Często zdarza się tak, że nawet do najlepszego małżeństwa/ związku wkrada się zdrada- wybaczylibyście?
Zaloguj się, aby móc głosować.
Wyniki | |||
Nigdy |
|
43 | 55,1% |
Tak ale tylko dla dobra dziecka |
|
10 | 12,8% |
Tak |
|
13 | 16,7% |
Inna odpowiedź- podaj jaka |
|
12 | 15,4% |
Liczba głosów: 78
(Data wygaśnięcia: 2013-03-15 23:59:00)
14 czerwca 2011 17:02 | ID: 560531
Powiem tak, trzeba samemu przeżyć, żeby móc się obiektywnie wypowiadać. Większość z Was tylko PRZYPUSZCZA jakby się zachowała.
U Nas w związku była taka sytuacja, nikt sobie tego nie wypomina przy kłótni. Żyjemy od tego czasu nie obok siebie tylko ciągle razem, jeszcze bliżej siebie niż wcześniej. Kilka lat po tej sytuacji wzieliśmy ślub.
Może nie była to zdrada łóżkowa, ale zdrada to zdrada.
A generalizowanie w każdej sprawie jest bzdurą.

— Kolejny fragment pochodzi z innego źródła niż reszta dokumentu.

(* ===== verification/PuntRing.v ===== *)
(** The punt rings as a concurrent system: every VPP thread punts into its own ring, step
    by step as [osvbng_punt_to_shm] does, while the daemon reads all of them.

    An operation is one step of a thread's call or of the daemon, so that a list of
    operations is an interleaving.  The daemon keeps a cursor for each ring: it reads the
    entry there, and stores the cursor as the new tail some time later, as the ring's
    protocol allows it to.  The rings refine a queue per thread: what a thread's calls
    have accepted is what the daemon has read, followed by what the ring holds. *)

From S2P Require Import Prelude Packet PuntShm PuntConfig PuntLayout.

#[local] Open Scope Z_scope.

(** * The system *)

(** A punted packet, as the daemon is to see it. *)
Record punt_entry := mkPuntEntry {
  pe_sw_if_index : Z;
  pe_protocol : Z;
  pe_outer_vlan : Z;
  pe_inner_vlan : Z;
  pe_timestamp : Z;
  pe_frame : list Z
}.

(** A call of [osvbng_punt_to_shm]. *)
Record punt_job := mkJob {
  jb_now : f64;
  jb_buffer : vlib_buffer_t;
  jb_sw_if_index : Z;
  jb_protocol : Z;
  jb_outer_vlan : Z;
  jb_inner_vlan : Z
}.

(** The packet's bytes, cut to the size of a slot. *)
Definition job_frame (slot_size : Z) (j : punt_job) : list Z :=
  let b := jb_buffer j in
  bytes (b_data b) (b_current_data b) (Z.to_nat (Z.min (b_current_length b) slot_size)).
Definition job_entry (slot_size : Z) (j : punt_job) : punt_entry :=
  mkPuntEntry (jb_sw_if_index j) (jb_protocol j) (jb_outer_vlan j) (jb_inner_vlan j)
    (f64_to_u64 (f64_mul (jb_now j) (f64_of_Z 1000000000))) (job_frame slot_size j).

(** What a descriptor says is in the memory. *)
Definition read_entry (mem : Z → Z) (d : osvbng_punt_desc_t) : punt_entry :=
  mkPuntEntry (pd_sw_if_index d) (pd_protocol d) (pd_outer_vlan d) (pd_inner_vlan d)
    (pd_timestamp d) (bytes mem (pd_data_offset d) (Z.to_nat (pd_data_length d))).

(** Where a thread is in its call. *)
Inductive punt_pc :=
  | PuntIdle
  | PuntReserved (j : punt_job) (head : Z)
  | PuntFilled (j : punt_job) (head : Z)
  | PuntPublished (j : punt_job).

Record punt_sys := mkPuntSys {
  ps_main : osvbng_punt_main_t;
  ps_pc : list punt_pc;
  ps_cursor : list Z
}.

Inductive punt_op :=
  | OpCall (t : nat) (j : punt_job)   (* an idle thread's call, up to the loads *)
  | OpStep (t : nat)                  (* the thread's next step *)
  | OpRead (t : nat)                  (* the daemon reads the entry at its cursor *)
  | OpRelease (t : nat)               (* the daemon stores the tail *)
  | OpClear (t : nat).                (* the daemon clears the interrupt flag *)

Inductive punt_event :=
  | Accepted (t : nat) (e : punt_entry)
  | Delivered (t : nat) (e : punt_entry).

Definition punt_start (pm : osvbng_punt_main_t) : punt_sys :=
  let n := length (pm_per_thread pm) in mkPuntSys pm (replicate n PuntIdle) (replicate n 0).

Definition set_pc (t : nat) (pc : punt_pc) (pm : osvbng_punt_main_t) (s : punt_sys) : punt_sys :=
  mkPuntSys pm (<[t := pc]> (ps_pc s)) (ps_cursor s).

Definition daemon_ring (t : nat) (f : osvbng_ring_header_t → osvbng_ring_header_t)
    (pm : osvbng_punt_main_t) : option osvbng_punt_main_t :=
  pt ← pm_per_thread pm !! t;
  Some (set_pt t pm (pt⟪pt_ring ::= f⟫)).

oh przed ślubem się nie liczy to tak samo jak po ślubie...:P
każdemu swojemu chłopakowi nie obiecywałam miłości po grób...
a mężowi tak więc ja widzę różnicę.
łatwiej wybaczyć zdradę chłopakowi niż mężowi po iluś latach małżeństwa.
ale też są związki które burzliwością telenoweli mogą się pochwalić za czasów przedślubnych a małżeństwami są szczęśliwymi i ustatkowanymi.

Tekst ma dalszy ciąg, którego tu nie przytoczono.